Dulaglutide Release ASH Meeting
22 May 2012 - 11:17PM
UK Regulatory
TIDMLEL
Date: May 22, 2012
For Release: Embargoed until May 22, 2012, 8:00 AM EDT
Refer to: +1 317.701.4007 - Kelley Murphy
Lilly Diabetes Presents Phase II Blood Pressure and Heart Rate Data on
Investigational GLP-1 Analog Candidate, Dulaglutide, in Patients with Type 2
Diabetes at the
27th American Society of Hypertension Scientific Meeting
Phase II Trial Used Ambulatory Blood Pressure Monitoring
to Evaluate Blood Pressure and Heart Rate for Dulaglutide
New York, May 22, 2012 - Eli Lilly and Company (NYSE: LLY) today announced that
dulaglutide, its investigational, long-acting glucagon-like peptide 1 (GLP-1)
analog being studied as a once-weekly treatment for type 2 diabetes, met its
primary endpoint of non-inferiority for mean 24-hour systolic blood pressure
(SBP, or pressure while the heart contracts) after 16 weeks. The results came
from a Phase II study that compared two doses of dulaglutide to placebo, using
ambulatory blood pressure monitoring (ABPM) to characterize changes in blood
pressure and heart rate. In addition, the 1.5 mg dulaglutide dose significantly
reduced mean 24-hour SBP compared to placebo. These data were presented during
a late-breaking clinical trial session at the 2012 Annual Scientific Meeting of
the American Society of Hypertension (ASH) in New York.
"Cardiologists and hypertension specialists are increasingly involved with
evaluating the cardiovascular effects of diabetes medications," said Keith C.
Ferdinand, M.D., FACC, FAHA, FASH, professor of clinical medicine, Section of
Cardiology, Tulane University School of Medicine. "This study used the gold
standard measurement technique of ABPM to evaluate the blood pressure and heart
rate effects of dulaglutide, an investigational GLP-1 receptor agonist."
ABPM is a non-invasive, fully automated technique to measure blood pressure at
specific intervals (usually every 15-30 minutes) throughout an entire 24-hour
period.
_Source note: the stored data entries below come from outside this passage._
(** ** Opcodes (inc/foundation.h) *)

Definition OP_APP_KEY_ADD : Z := 0x00.
Definition OP_APP_KEY_UPDATE : Z := 0x01.
Definition OP_MOD_PUB_SET : Z := 0x03.
Definition OP_APP_KEY_DEL : Z := 0x8000.
Definition OP_APP_KEY_GET : Z := 0x8001.
Definition OP_APP_KEY_LIST : Z := 0x8002.
Definition OP_APP_KEY_STATUS : Z := 0x8003.
Definition OP_MOD_PUB_GET : Z := 0x8018.
Definition OP_MOD_PUB_STATUS : Z := 0x8019.
Definition OP_MOD_PUB_VA_SET : Z := 0x801a.
Definition OP_MOD_SUB_ADD : Z := 0x801b.
Definition OP_MOD_SUB_DEL : Z := 0x801c.
Definition OP_MOD_SUB_DEL_ALL : Z := 0x801d.
Definition OP_MOD_SUB_OVERWRITE : Z := 0x801e.
Definition OP_MOD_SUB_STATUS : Z := 0x801f.
Definition OP_MOD_SUB_VA_ADD : Z := 0x8020.
Definition OP_MOD_SUB_VA_DEL : Z := 0x8021.
Definition OP_MOD_SUB_VA_OVERWRITE : Z := 0x8022.
Definition OP_MOD_SUB_GET : Z := 0x8029.
Definition OP_MOD_SUB_LIST : Z := 0x802a.
Definition OP_MOD_SUB_GET_VND : Z := 0x802b.
Definition OP_MOD_SUB_LIST_VND : Z := 0x802c.
Definition OP_MOD_APP_BIND : Z := 0x803d.
Definition OP_MOD_APP_STATUS : Z := 0x803e.
Definition OP_MOD_APP_UNBIND : Z := 0x803f.
Definition OP_SIG_MOD_APP_GET : Z := 0x804b.
Definition OP_SIG_MOD_APP_LIST : Z := 0x804c.
Definition OP_VND_MOD_APP_GET : Z := 0x804d.
Definition OP_VND_MOD_APP_LIST : Z := 0x804e.

(** ** Application keys *)

Definition key_valid (k : app_key) : bool := negb (app_net_idx k =? BT_MESH_KEY_UNUSED).
Definition app_key_is_valid (m : mesh_net) (app_idx : Z) : bool :=
  existsb (fun k => key_valid k && (app_app_idx k =? app_idx)) (app_keys m).
(** The slot that [bt_mesh_app_key_find] points to. *)
Definition app_key_slot (m : mesh_net) (app_idx : Z) : option nat :=
  find_index (fun k => key_valid k && (app_app_idx k =? app_idx)) (app_keys m).
Definition app_key_alloc (m : mesh_net) : option nat :=
  find_index (fun k => app_net_idx k =? BT_MESH_KEY_UNUSED) (app_keys m).
Definition set_app_key (i : nat) (f : app_key -> app_key) (m : mesh_net) : mesh_net :=
  m <| app_keys := alter f i (app_keys m) |>.

Section models.
Context {cfg : MeshConfig} {env : CfgEnv}.
Definition dev_comp_data_get (r : model_ref) (ctx : msg_ctx) (buf : bytes) : G unit :=
  p <- pull_u8 buf ;;
  s <- stm_get ;;
  match comp_get_page_0 (bt_mesh_model_msg_init OP_DEV_COMP_DATA_STATUS ++ [0]) (ac_elems (nd_acc s)) with
  | Undef => stm_undef
  | Err _ => mret tt
  | Ok sdu => reply r ctx BT_MESH_TX_SDU_MAX sdu
  end.

(** ** The server's own states *)

(** An answer that is an opcode and a state read from the node. *)
Definition send_state (r : model_ref) (ctx : msg_ctx) (cap : nat) (op : Z) (state : node -> bytes) : G unit :=
  s <- stm_get ;; reply r ctx cap (bt_mesh_model_msg_init op ++ state s).

Definition send_beacon r ctx := send_state r ctx (2 + 1 + 4) OP_BEACON_STATUS (fun s => [u8 (bt_mesh_beacon_get s)]).
Definition beacon_get (r : model_ref) (ctx : msg_ctx) (buf : bytes) : G unit := send_beacon r ctx.
Definition beacon_set (r : model_ref) (ctx : msg_ctx) (buf : bytes) : G unit :=
  p <- pull_u8 buf ;;
  let v := p.1 in
  if (v =? 0) || (v =? 1) then
    s <- stm_get ;;
    (if negb (v =? cs_beacon (nd_srv s)) then
       mod_srv (fun c => c <| cs_beacon := v |>) ;;
       stm_emit [if negb (v =? 0) then CBeaconEnable else CBeaconDisable]
     else mret tt) ;;
    send_beacon r ctx
  else mret tt.

Definition send_default_ttl r ctx :=
  send_state r ctx (2 + 1 + 4) OP_DEFAULT_TTL_STATUS (fun s => [u8 (bt_mesh_default_ttl_get s)]).
Definition default_ttl_get (r : model_ref) (ctx : msg_ctx) (buf : bytes) : G unit := send_default_ttl r ctx.
Definition default_ttl_set (r : model_ref) (ctx : msg_ctx) (buf : bytes) : G unit :=
  p <- pull_u8 buf ;;
  if (p.1 <=? BT_MESH_TTL_MAX) && negb (p.1 =? 1) then
    mod_srv (fun c => c <| cs_default_ttl := p.1 |>) ;; send_default_ttl r ctx
  else mret tt.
This approach allows clinicians to more accurately characterize a
person's blood pressure levels throughout a normal day.
"We are very encouraged by these clinical trial results, in addition to the
rest of the clinical trial data we've seen to date for dulaglutide," said Gwen
Krivi, Ph.D., vice president, product development, Lilly Diabetes. "Dulaglutide
is currently in Phase III clinical trials, where it will continue to be
evaluated on its efficacy to lower blood glucose levels, overall safety, weight
effects and effects on cardiovascular outcomes. We believe dulaglutide, if
approved, can bring significant benefits to people with type 2 diabetes."
Both dulaglutide doses were shown to be non-inferior (NI) (margin 3 mmHg)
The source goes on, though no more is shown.